PARA A GAZETA, NOS SEUS TRINTA ANOS DE VIDA PLENA

Era preciso dormir pouco e sonhar bem mais. Todavia, em  muitas daquelas ocasiões de sol a pino, não era coerente sequer deixar-se dominar pelo sono e, por isso, os sonhos aconteciam mesmo enquanto acordados. Uma beleza! Desta forma, com um olho no futuro e o outro nos bons exemplos dos caudilhos de antanho, assumia as rédeas do próprio destino toda uma geração de idealistas e construtores das utopias mais factíveis de que se tem notícia neste lado de baixo do equador.

Num dia de um passado distante, então, um menino quase moço travou consigo próprio batalha que lhe exigiu muita força, por anos e anos a fio. Tudo era urgente e inadiável, apesar dos poucos anos de vida e experiência alguma.

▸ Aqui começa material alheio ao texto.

Definition listArtifacts (task : jsval) : JS jsval :=
  status ← task~>!"status";
  Ok (artifact_list video_artifact (equals status "SUCCESS" && nonempty_text (video_url task))).

Definition buildContentRequest (ctx : jsval) : JS jsval :=
  key ← ctx~>!"artifactKey";
  if is_not key "video" then artifact_not_found
  else if nonempty_text (video_url ctx) then public_download (video_url ctx) ctx else artifact_not_found.

(** ** The Responses protocol *)

Definition responses_decodeRequest (ctx : jsval) : JS jsval :=
  req ← responses_body ctx;
  model ← check_model req~>"model";
  _ ← check_input req;
  _ ← check_metadata req;
  text ← responsesInput req;
  let prompt := prompt_of text req in
  _ ← throw_if (negb (nonempty_text prompt)) (js "input is required");
  let metadata := fold_left remove [js "binary_data_base64"; js "image_urls"; js "images"; js "image"]
                    (assign [] (or_object req~>"metadata")) in
  let body := ["model" ↦ JStr model; "prompt" ↦ JStr prompt; "metadata" ↦ JObj metadata] in
  Ok (submit_request (JStr model) (str "text_to_video") (copy_seconds req "duration" body)).

Definition renderEvents (ctx task previousState : jsval) : JS jsval :=
  render_events (responsesVideoText ctx) task previousState.
Definition renderFinal (ctx : jsval) : JS jsval :=
  render_final (responsesVideoText ctx) ["vendor" ↦ str "jimeng"].

(** ** The video protocol *)

Definition legacy_openai_video (task : jsval) : JS jsval :=
  _ ← task~>!"task_id";
  let output := video_object video_statuses task (JStr []) task~>"created_at" in
  let output := put_if (truthy task~>"updated_at") output (js "completed_at") task~>"updated_at" in
  let data := task~>"data" in
  Ok (JObj (put_if (truthy data && negb (strict_eq data~>"code" (int 10000))) output (js "error")
    (JObj ["message" ↦ js_or data~>"message" (JStr []); "code" ↦ JStr (js_text (js_or data~>"code" (int 0)))]))).

Definition jimeng_native (tasks : jsval) : JS jsval :=
  let task := match tasks with JArr _ => tasks~>"0" | _ => tasks end in
  let object_or_empty v := if truthy v && is_object v then v else JObj [] in
  let stored := object_or_empty (js_and task task~>"data") in
  let data := object_or_empty stored~>"data" in
  id ← task~>!"task_id";
  let response := put (assign [] stored) (js "code")
                    (if is_undefined stored~>"code" then int 10000 else stored~>"code") in
  Ok (JObj (put response (js "data") (JObj (put (assign [] data) (js "task_id") id)))).

Definition input_reference_file : jsval :=
  JObj ["__fileRef" ↦ str "request_file:input_reference"; "encoding" ↦ str "base64"; "maxBytes" ↦ int 4928307].

Definition place_image (req : obj) (with_file : bool) : obj :=
  if with_file then put req (js "images") (JArr [input_reference_file])
  else
    let image := trimmed (js_or (JObj req)~>"input_reference" (JObj req)~>"image") in
    let has_images := match (JObj req)~>"images" with JArr (_ :: _) => true | _ => false end in
    put_if (nonempty_text image && negb has_images) req (js "images") (JArr [JStr image]).

Definition video_decodeRequest (ctx : jsval) : JS jsval :=
  '(req, with_file) ← video_request any_file ctx;
  let req := place_image req with_file in
  let imageCount := decodeImageCount (JObj req) with_file in
  let seconds := requested_seconds (JObj req) in
  req ← (if is_undefined seconds then Ok req
         else
           let base := js_or (js_or (js_or ctx~>"upstreamModel" ctx~>"model") (JObj req)~>"model") (JStr []) in
           n ← validateSecondsForReqKey (converted_key (js_text base) imageCount) seconds;
           Ok (put req (js "duration") (JNum n)));
  Ok (submit_request ctx~>"model" (actionForImageCount imageCount) (with_model (JObj req) ctx)).

Definition video_render (ctx task : jsval) : JS jsval := legacy_openai_video task.

Definition native_renderTask (ctx tasks : jsval) : JS jsval := jimeng_native tasks.
Definition native_error (ctx error : jsval) : JS jsval :=
  status ← error~>!"httpStatus";
  Ok (JObj ["code" ↦ status; "message" ↦ error~>"message"]).

End jimeng.
(* ===== verification/PluginSuno.v ===== *)
(** * The SunoAPI plugin

    Models [src/plugins/tasks/sunoapi/plugin.js]: music and lyrics tasks, which
    are polled in batches, their artifacts (audio and cover of each song, under
    keys derived from the song's id), usage, and the native and Responses
    protocols. *)
From stdpp Require Import base list option numbers sets.
From Stdlib Require Import ZArith SpecFloat Lia.
From S2P Require Import Prelude.
From S2P Require Import JsString.
From S2P Require Import JsNumber.
From S2P Require Import Syntax.
From S2P Require Import Runtime.
From S2P Require Import Display.
From S2P Require Import Json.
From S2P Require Import JsText.
From S2P Require Import JsonPrint.
From S2P Require Import AdvancedCustom.
From S2P Require Import JsDynamic.
From S2P Require Import PluginCommon.


Section suno.
Context {H : Host} {U : TaskHost}.

Definition usageSchema : BillingUsageSchema :=
  ["clips" ↦ number_field "count"; "action" ↦ enum_field [js "music"; js "lyrics"]].

Definition trimmed (value : jsval) : jsstr := trimmed_text value.

(** ** Requests *)

Definition read_part (texts : list jsstr) (part : jsval) : list jsstr :=
  match part with
  | JStr s => texts ++ [s]
  | JObj _ =>
      match part~>"text" with
      | JStr s => if one_of part~>"type" [js "input_text"; js "text"] then texts ++ [s] else texts
      | _ => texts
      end
  | _ => texts
  end.
Definition read_item (texts : list jsstr) (item : jsval) : list jsstr :=
  match item with
  | JStr s => texts ++ [s]
  | JObj _ => fold_left read_part (content_of item) texts
  | _ => texts
  end.
Definition responsesText (req : jsval) : jsstr :=
  let texts := match req~>"input" with
               | JStr s => [s]
               | JArr items => fold_left read_item items []
               | _ => []
               end in
  join [10%N] (List.filter (λ t, nonempty_text (trim t)) texts).

Definition actionName (ctx : jsval) : JS jsstr :=
  params ← ctx~>!"params";
  Ok (to_upper_case (js_text (js_or (js_or (or_object params)~>"action" ctx~>"action") (JStr [])))).

Definition json_body (ctx : jsval) : JS jsval :=
  body ← ctx~>!"body";
  _ ← throw_if (negb (truthy body) || is_not body~>"kind" "json") (js "JSON body required");
  Ok (body~>"value").

Definition decodeNativeSubmit (ctx : jsval) : JS jsval :=
  value ← json_body ctx;
  action ← actionName ctx;
  _ ← throw_if (negb (jseq action (js "MUSIC")) && negb (jseq action (js "LYRICS"))) (js "invalid_action");
  Ok (JObj ["kind" ↦ str "submit";
            "model" ↦ if jseq action (js "MUSIC") then str "suno_music" else str "suno_lyrics";
            "action" ↦ JStr action; "requestBody" ↦ value]).

Definition decodeNativeBatch (ctx : jsval) : JS jsval :=
  value ← json_body ctx;
  Ok (JObj ["kind" ↦ str "query";
            "taskIds" ↦ match (or_object value)~>"ids" with JArr ids => JArr ids | _ => JArr [] end]).

Definition validateAndNormalize (ctx : jsval) : JS (jsstr * obj) :=
  requestBody ← ctx~>!"requestBody";
  let body := assign [] (or_object requestBody) in
  let body := put_if (is_undefined (JObj body)~>"make_instrumental") body (js "make_instrumental") (JBool false) in
  action ← actionName ctx;
  if jseq action (js "MUSIC") then
    Ok (action, put_if (negb (truthy (JObj body)~>"mv")) body (js "mv") (str "chirp-v3-0"))
  else if jseq action (js "LYRICS") then
    _ ← throw_if (negb (truthy (JObj body)~>"prompt")) (js "prompt_empty");
    Ok (action, body)
  else throw (js "invalid_action").

Definition bearer (ctx : jsval) : jsval := JStr (js "Bearer " ++ js_text ctx~>"apiKey").

(** [if (typeof v === 'string' && v) headers[key] = v;] *)
Definition copy_header (incoming : jsval) (key : string) (headers : obj) : obj :=
  let v := get incoming (js key) in put_if (is_text v && truthy v) headers (js key) v.
Arguments copy_header incoming key%_string headers.

Definition buildSubmitRequest (ctx : jsval) : JS jsval :=
  '(action, body) ← validateAndNormalize ctx;
  let incoming := or_object ctx~>"requestHeaders" in
  let headers := copy_header incoming "Accept"
                   (copy_header incoming "Content-Type" ["Authorization" ↦ bearer ctx]) in
  Ok (JObj ["url" ↦ JStr (js_text ctx~>"baseUrl" ++ js "/suno/submit/" ++ action); "method" ↦ str "POST";
            "headers" ↦ JObj headers; "body" ↦ JObj body; "action" ↦ JStr action]).

Definition message_text (v : jsval) : jsstr := js_text (js_or v~>"message" (JStr [])).

Definition parseSubmitResponse (ctx resp : jsval) : JS jsval :=
  body ← resp~>!"body";
  let body := or_object body in
  _ ← throw_if (is_not body~>"code" "success") (message_text body);
  _ ← throw_if (negb (truthy body~>"data")) (js "task_id is empty");
  Ok (JObj ["taskId" ↦ body~>"data"; "taskData" ↦ JObj ["message" ↦ JStr (message_text body)]]).

(** ** Usage *)

Definition extractUsage (ctx : jsval) : JS (option obj) :=
  purpose ← ctx~>!"usagePurpose";
  if equals purpose "billing_ratios" then Ok None
  else
    let model := to_lower_case (trimmed (js_or (js_or ctx~>"upstreamModel" ctx~>"model")
                   (or_object ctx~>"requestBody")~>"model")) in
    name ← actionName ctx;
    let action := to_lower_case name in
    let action := if nonempty_text action then action
                  else if jseq model (js "suno_lyrics") then js "lyrics" else js "music" in
    Ok (Some ["clips" ↦ int (if jseq action (js "lyrics") then 1 else 2); "action" ↦ JStr action]).

(** An array, or one object as a list. *)
Definition values_of (v : jsval) : list jsval :=
  match v with JArr items => items | JObj _ => [v] | _ => [] end.

Definition extractUsageOnComplete (task taskResult body : jsval) : obj :=
  match values_of body with
  | [] => []
  | values =>
      let music := existsb (λ item, truthy item &&
        (nonempty_text (trimmed item~>"audio_url") || nonempty_text (trimmed item~>"video_url"))) values in
      ["clips" ↦ int (Z.of_nat (length values)); "action" ↦ if music then str "music" else str "lyrics"]
  end.

(** ** Polling *)

Definition buildBatchQueryRequest (ctx tasks : jsval) : JS jsval :=
  base ← ctx~>!"baseUrl";
  items ← array_items (or_array tasks);
  ids ← rmap (λ task, task~>!"taskId") items;
  Ok (JObj ["url" ↦ JStr (js_text base ++ js "/suno/fetch"); "method" ↦ str "POST";
            "headers" ↦ JObj ["Content-Type" ↦ str "application/json"; "Authorization" ↦ bearer ctx];
            "body" ↦ JObj ["ids" ↦ JArr ids]]).

Definition buildQueryRequest (ctx : jsval) : JS jsval := buildBatchQueryRequest ctx (JArr [ctx]).

Definition batch_item (item : jsval) : JS jsval :=
  id ← item~>!"task_id";
  Ok (JObj ["taskId" ↦ js_or id (JStr []); "action" ↦ js_or item~>"action" (JStr []);
            "status" ↦ js_or item~>"status" (JStr []); "reason" ↦ js_or item~>"fail_reason" (JStr []);
            "submitTime" ↦ js_or item~>"submit_time" (int 0); "startTime" ↦ js_or item~>"start_time" (int 0);
            "finishTime" ↦ js_or item~>"finish_time" (int 0); "data" ↦ item~>"data"]).

Definition parseBatchResult (ctx body : jsval) : JS (list jsval) :=
  code ← body~>!"code";
  _ ← throw_if (is_not code "success") (message_text body);
  items ← array_items (or_array body~>"data");
  rmap batch_item items.

Definition parseTaskResult (ctx body : jsval) : JS jsval :=
  results ← parseBatchResult ctx (JObj ["code" ↦ int 200; "data" ↦ JArr [body]]);
  match results with
  | result :: _ => Ok result
  | [] => Ok (JObj ["status" ↦ str "UNKNOWN"])
  end.

(** ** Artifacts *)

Definition artifactData (ctx : jsval) : list jsval :=
  let data := or_array (js_and ctx ctx~>"data") in
  let inner := data~>"data" in
  if truthy inner && is_object inner && truthy inner~>"task_id" && has_own inner (js "data")
  then values_of inner~>"data" else values_of data.

Definition artifactKey (type : string) (song : jsval) : jsstr :=
  js type ++ js "-" ++ hmacSHA256 (js_text song~>"id") (js "new-api:suno:artifact-key").
Arguments artifactKey type%_string song.

(** [song && String(song.id || "").trim()] *)
Definition named (song : jsval) : bool := truthy song && nonempty_text (trimmed_text song~>"id").

Definition audio_of (song : jsval) : jsstr := trimmed_text song~>"audio_url".
Definition cover_of (song : jsval) : jsstr := trimmed_text song~>"image_url".

Definition song_artifacts (song : jsval) : list jsval :=
  if negb (named song) then []
  else
    (if nonempty_text (audio_of song)
     then [JObj ["key" ↦ JStr (artifactKey "audio" song); "type" ↦ str "audio"; "mimeType" ↦ str "audio/mpeg"]]
     else []) ++
    (if nonempty_text (cover_of song)
     then [JObj ["key" ↦ JStr (artifactKey "cover" song); "type" ↦ str "image"]] else []).

Definition listArtifacts (task : jsval) : JS jsval :=
  status ← task~>!"status";
  Ok (JArr (if is_not status "SUCCESS" then [] else flat_map song_artifacts (artifactData task))).

Definition owns_key (key : jsval) (song : jsval) : bool :=
  named song && (strict_eq (JStr (artifactKey "audio" song)) key || strict_eq (JStr (artifactKey "cover" song)) key).

Definition content_url (key song : jsval) : jsstr :=
  if strict_eq (JStr (artifactKey "cover" song)) key then cover_of song
  else if strict_eq (JStr (artifactKey "audio" song)) key then audio_of song else [].

Definition buildContentRequest (ctx : jsval) : JS jsval :=
  key ← ctx~>!"artifactKey";
  match List.find (owns_key key) (artifactData ctx) with
  | Some song =>
      let url := content_url key song in
      if nonempty_text url then public_download url ctx else artifact_not_found
  | None => artifact_not_found
  end.

(** ** Results *)

Definition escapedAttribute (value : jsval) : jsstr := escape_attribute (trimmed value).

Definition lyrics_of (songs : list jsval) : list jsstr :=
  flat_map (λ song,
    if truthy song && nonempty_text (trimmed song~>"text") then
      let title := trimmed song~>"title" in
      [if nonempty_text title then title ++ [10%N] ++ trimmed song~>"text" else trimmed song~>"text"]
    else []) songs.

Definition has_audio (song : jsval) : bool := truthy song && nonempty_text (trimmed song~>"audio_url").

Definition audio_part (ctx song : jsval) : JS (list jsval) :=
  if has_audio song then
    let url := artifact_url ctx (artifactKey "audio" song) in
    _ ← throw_if (negb (nonempty_text url)) (js "audio artifact is unavailable");
    Ok [output_text (quoted "<audio controls src='" ++ escapedAttribute (JStr url) ++ quoted "'></audio>")]
  else Ok [].

Definition responseContent (ctx task : jsval) : JS (list jsval) :=
  upstream ← ctx~>!"upstreamModel";
  let declared := to_lower_case (trimmed (js_or upstream ctx~>"model")) in
  let songs := artifactData task in
  let lyrics := join [10; 10]%N (lyrics_of songs) in
  let text d := if nonempty_text lyrics then lyrics else js d in
  if jseq declared (js "suno_lyrics") || negb (jseq declared (js "suno_music")) && negb (existsb has_audio songs)
  then Ok [output_text (text "Lyrics generation completed."%string)]
  else
    parts ← rmap (audio_part ctx) songs;
    Ok (output_text (text "Music generation completed."%string) :: concat parts).

Definition part_text (part : jsval) : jsstr := match part~>"text" with JStr s => s | _ => [] end.
Definition responseText (ctx task : jsval) : JS jsstr :=
  content ← responseContent ctx task; Ok (join [10; 10]%N (map part_text content)).

(** ** The Responses protocol *)

Definition responses_decodeRequest (ctx : jsval) : JS jsval :=
  req ← responses_body ctx;
  let declared := to_lower_case (trimmed (js_or ctx~>"upstreamModel" ctx~>"model")) in
  _ ← throw_if (negb (jseq declared (js "suno_music")) && negb (jseq declared (js "suno_lyrics")))
        (js "model must be suno_music or suno_lyrics");
  _ ← check_input req;
  _ ← check_metadata req;
  let input := responsesText req in
  let body := assign [] (or_object req~>"metadata") in
  let fill key body :=
    put_if (negb (nonempty_text (trimmed (get (JObj body) (js key))))) body (js key) (JStr (prompt_of input req)) in
  if jseq declared (js "suno_lyrics") then
    let body := fill "prompt"%string body in
    _ ← throw_if (negb (nonempty_text (trimmed (JObj body)~>"prompt"))) (js "input is required");
    Ok (submit_request ctx~>"model" (str "LYRICS") body)
  else
    let body := fill "gpt_description_prompt"%string body in
    _ ← throw_if (negb (nonempty_text (trimmed (JObj body)~>"gpt_description_prompt"))
                  && negb (nonempty_text (trimmed (JObj body)~>"prompt"))) (js "input is required");
    Ok (submit_request ctx~>"model" (str "MUSIC") body).

Definition renderEvents (ctx task previousState : jsval) : JS jsval :=
  render_events (responseText ctx task) task previousState.
Definition renderFinal (ctx task : jsval) : JS jsval :=
  content ← responseContent ctx task;
  Ok (JObj ["output" ↦ JArr [assistant_message content]; "metadata" ↦ JObj ["vendor" ↦ str "sunoapi"]]).

(** ** The native protocol *)

Definition nativeTask (task : jsval) : JS jsval :=
  created ← task~>!"created_at";
  Ok (JObj ["created_at" ↦ js_or created (int 0); "updated_at" ↦ js_or task~>"updated_at" (int 0);
            "task_id" ↦ js_or task~>"task_id" (JStr []); "platform" ↦ js_or task~>"platform" (str "sunoapi");
            "status" ↦ js_or task~>"status" (JStr []); "fail_reason" ↦ js_or task~>"fail_reason" (JStr []);
            "submit_time" ↦ js_or created (int 0); "finish_time" ↦ js_or task~>"finished_at" (int 0);
            "progress" ↦ js_or task~>"progress" (JStr []); "data" ↦ or_null task~>"data"]).

Definition native_renderSubmit (ctx task : jsval) : JS jsval :=
  data ← task~>!"data";
  let data := if truthy data && is_object data then data else JObj [] in
  Ok (JObj ["code" ↦ str "success"; "message" ↦ JStr (message_text data);
            "data" ↦ JStr (js_text (js_or task~>"task_id" (JStr [])))]).
Definition native_answer (data : jsval) : jsval :=
  JObj ["code" ↦ str "success"; "message" ↦ JStr []; "data" ↦ data].
Definition native_renderTask (ctx task : jsval) : JS jsval := t ← nativeTask task; Ok (native_answer t).
Definition native_renderTasks (ctx tasks : jsval) : JS jsval :=
  items ← array_items tasks; ts ← rmap nativeTask items; Ok (native_answer (JArr ts)).
Definition native_error (ctx error : jsval) : JS jsval :=
  code ← error~>!"code";
  Ok (JObj ["code" ↦ code; "message" ↦ error~>"message"; "data" ↦ JNull]).

End suno.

Nascera em berço de madeira mesmo. A sua história seria bem escrita, posto que, já na origem, como pregava o velho pai, muitos houveram por bem dizer que a vida é dura para quem é mole.

Aquela era a hora. Ele conquistaria, sim, o tesouro vislumbrado pelos antepassados cearenses. Sonho vivido desde quando foi dado à luz de um dia qualquer do século anterior. Eram dias de um tempo em que os mais experientes diziam aos mais novos que a única forma de conquista da liberdade é uma terrível luta corporal e espiritual cujo objetivo é fazer-nos apossar do conhecimento e torná-lo útil aos nossos ideais. Trato, aqui, somente de utopias realizáveis. Elas existem, sim.

O menino e moço, meio encabulado e meditativo, postava-se no umbral da janela da vida e do destino a olhar para o raiar de um dia de boas novas que mais e mais se avizinhava e não tardaria a chegar.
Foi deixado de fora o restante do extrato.